Escuché el primero de los mensajes de María Domecq en mi contestador uno o dos días después de enterarme de que el quiste en mi Canal de Wirzung podía ser cáncer. Fue un momento difícil. Estaba echado en la cama cuando se activó el contestador y oí su voz, diciendo: «Veo que no estás abriendo la casilla de hotmail. Quería que supieras nomás que alguien contestó, de parte de Noboru Yokoi. Perdón por llamar, pero me pareció que tenía que avisarte». En un esfuerzo supremo no me moví de la cama hasta que terminó el mensaje, y entonces me levanté y fui a borrarlo de la máquina antes de que me venciera la tentación de volver a escucharlo, y escucharlo, y escucharlo.
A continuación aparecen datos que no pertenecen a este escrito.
(** The state between two [rdfs_pre_free_block] calls: the pages [Q b] so far are
    chained in the accumulator of their node. *)
Record batching (m : mem) (s : pre_free * pre_free) (Q L : bool -> list Z) : Prop := {
  ba_free : nodes_free m L;
  ba_pre b : present b -> pre_rep sbi (node_des (nodes b)) (node_lo (nodes b)) (node_hi (nodes b)) m (acc s b) (Q b);
  ba_none : flag = false -> free_count s.2 = 0;
  ba_pages b : present b -> Forall (node_page (nodes b)) (Q b);
  ba_nodup b : present b -> NoDup (Q b ++ L b)
}.

Lemma add_only_in b m s p : present b -> node_page (nodes b) p -> only_in b m (pre_free_add sbi m s p).2.
Proof.
  intros Hb Hp. unfold pre_free_add. destruct (_ =? 0); [apply only_in_refl|]. cbn. pose proof (page_in_node b p Hb Hp).
  apply only_in_st; try lia. apply only_in_refl.
Qed.

Lemma pre_free_block_sel m s p : s_numa_flag m sbi = flag ->
  rdfs_pre_free_block sbi m s p
  = let '(x, m') := pre_free_add sbi m (acc s (sel p)) p in (if sel p then (s.1, x) else (x, s.2), m').
Proof.
  intros Hf. unfold rdfs_pre_free_block, rdfs_get_phys_numa_id. rewrite Hf. fold (sel p). destruct (sel p); cbn; by destruct (pre_free_add _ _ _ _).
Qed.

Lemma batching_step m s Q L p : batching m s Q L -> own_page p -> p ∉ Q (sel p) ++ L (sel p) ->
  let '(s', m') := rdfs_pre_free_block sbi m s p in batching m' s' (push (sel p) p Q) L.
Proof.
  intros [Hf Hq H0 Hqs Hn] Hp Hnin. pose proof Hf as [H1 H2]. pose proof (sel_present p) as Hb. destruct (H2 _ Hb) as [Hd R].
  pose proof (nodes_node _ Hb) as HN. rewrite pre_free_block_sel by done.
  pose proof (pre_free_add_ok sbi size _ _ _ (node_wf sbi size (nodes (sel p))) m (acc s (sel p)) (Q (sel p)) p _ (Hq _ Hb) R Hp (Hqs _ Hb)) as Hadd.
  pose proof (add_only_in (sel p) m (acc s (sel p)) p Hb Hp) as Ho. destruct (pre_free_add sbi m (acc s (sel p)) p) as [x m']. cbn in Ho.
  destruct Hadd as [Ha1 Ha2].
  { constructor; [done|by apply Hn]. }
  { apply (nodes_length (sel p)); [done|by apply Hqs|]. specialize (Hn _ Hb). by apply NoDup_app in Hn as (? & _). }
  destruct (super_only_in _ m m' Hb Ho) as [E1 E2]. split.
  - split; [by rewrite E1|]. intros b Hb'. destruct (H2 b Hb') as [Hd' R']. split; [by rewrite E2|].
    destruct (decide (sel p = b)) as [<-|Hne]; [done|]. by apply (rep_other (sel p) b m).
  - intros b Hb'. unfold push. destruct (Bool.eqb_spec (sel p) b) as [<-|Hne].
    + by destruct (sel p).
    + replace (acc _ b) with (acc s b) by (destruct (sel p), b; done). apply (pre_other (sel p) b m); try done; auto.
  - intros Hfl. unfold sel. rewrite Hfl. cbn. auto.
  - intros b Hb'. unfold push. destruct (Bool.eqb_spec (sel p) b) as [<-|Hne]; [|auto]. constructor; auto.
  - intros b Hb'. unfold push. destruct (Bool.eqb_spec (sel p) b) as [<-|Hne]; [|auto]. cbn. constructor; auto.
Qed.

Lemma pre_free_each_ok ps m s Q L : batching m s Q L -> Forall own_page ps -> NoDup ps -> (forall p, p ∈ ps -> p ∉ Q (sel p) ++ L (sel p)) ->
  exists Q', (forall b, Q' b = released ps Q b) /\ let '(s', m') := pre_free_each m s ps in batching m' s' Q' L.
Proof.
  revert m s Q. induction ps as [|p ps IH]; intros m s Q HB Hp Hn Hd; [by exists Q|].
  apply Forall_cons in Hp as [Hp1 Hp2]. apply NoDup_cons in Hn as [Hn1 Hn2].
  pose proof (batching_step m s Q L p HB Hp1 ltac:(apply Hd; constructor)) as Hs. cbn.
  destruct (rdfs_pre_free_block sbi m s p) as [s' m']. destruct (IH m' s' _ Hs Hp2 Hn2) as (Q' & EQ & HB').
  - intros q Hq. unfold push. destruct (Bool.eqb _ _); [|apply Hd; by constructor].
    cbn. apply not_elem_of_cons. split; [by intros ->|]. apply Hd. by constructor.
  - exists Q'. split; [|done]. intros b. rewrite EQ. symmetry. apply released_cons.
Qed.

(** Giving one chain to its node. *)
Lemma flush_only_in b m s qs : present b -> pre_rep sbi (node_des (nodes b)) (node_lo (nodes b)) (node_hi (nodes b)) m s qs ->
  Forall (node_page (nodes b)) qs -> only_in b m (pre_free_flush sbi m (node_des (nodes b)) s).
Proof.
  intros Hb [Hc _ Hl] Hq. unfold pre_free_flush. destruct (Z.eqb_spec (free_count s) 0) as [E|E]; [apply only_in_refl|].
  destruct Hl as [qs' ->]; [intros ->; cbn in Hc; lia|]. apply Forall_app in Hq as [_ Hq]. inversion Hq as [|? ? He _]; subst.
  pose proof (page_in_node b _ Hb He). pose proof (words_in_node b Hb) as Hw. cbn in Hw. repeat apply only_in_st; try lia. apply only_in_refl.
Qed.

Lemma flush_rep b m s qs l : present b -> pre_rep sbi (node_des (nodes b)) (node_lo (nodes b)) (node_hi (nodes b)) m s qs ->
  Forall (node_page (nodes b)) qs -> NoDup (qs ++ l) -> free_rep sbi (F b) m l ->
  free_rep sbi (F b) (pre_free_flush sbi m (node_des (nodes b)) s) (qs ++ l).
Proof.
  intros Hb Hq Hqs Hn R. pose proof (nodes_node _ Hb) as HN.
  assert (Hlen : Z.of_nat (length (qs ++ l)) + 1 < 2 ^ 64).
  { apply (nodes_length b); [done| |done]. apply Forall_app. split; [done|apply R]. }
  rewrite length_app in Hlen. apply (pre_free_flush_ok sbi size); try done; [by apply (node_wf sbi size)|lia].
Qed.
El segundo mensaje esperaba junto con otros cuando volví de aquel fin de semana en la costa que desembocó en la internación en Mar del Plata y mi primera consulta con Domar Singh. Espero no ser desleal con Domar si confieso que, hasta el momento en que la eminencia no pudo encontrar el menor indicio de quistes en mi páncreas, yo seguí temiendo lo peor. Cumplía todas las indicaciones de Domar pero como pisando sobre hielo fino. Y mirando sólo hacia delante: no quería ni ver qué sombras ominosas circulaban debajo de la quebradiza superficie en la que se apoyaban mis pies.
El mensaje era igual de escueto que el primero, sólo que tenía el eco de las llamadas internacionales y una perentoriedad mayor: «Por favor, abrí tu casilla de mails; ahí te cuento todo. Te lo mandé hace días, con pedido de confirmación de lectura, pero evidentemente ni lo abriste. Estoy llamando desde São Paulo. Encontré a Noboru, ¿entendés lo que te digo? Noboru está vivo. Y quiere conocerte».
Pero haría falta un tercer llamado, esta vez de Angélica, y tres meses más tarde de los dos llamados de María Domecq, para que yo me decidiera por fin a abrir esa casilla de hotmail y viajara a Brasil, a conocer al hijo japonés del almirante.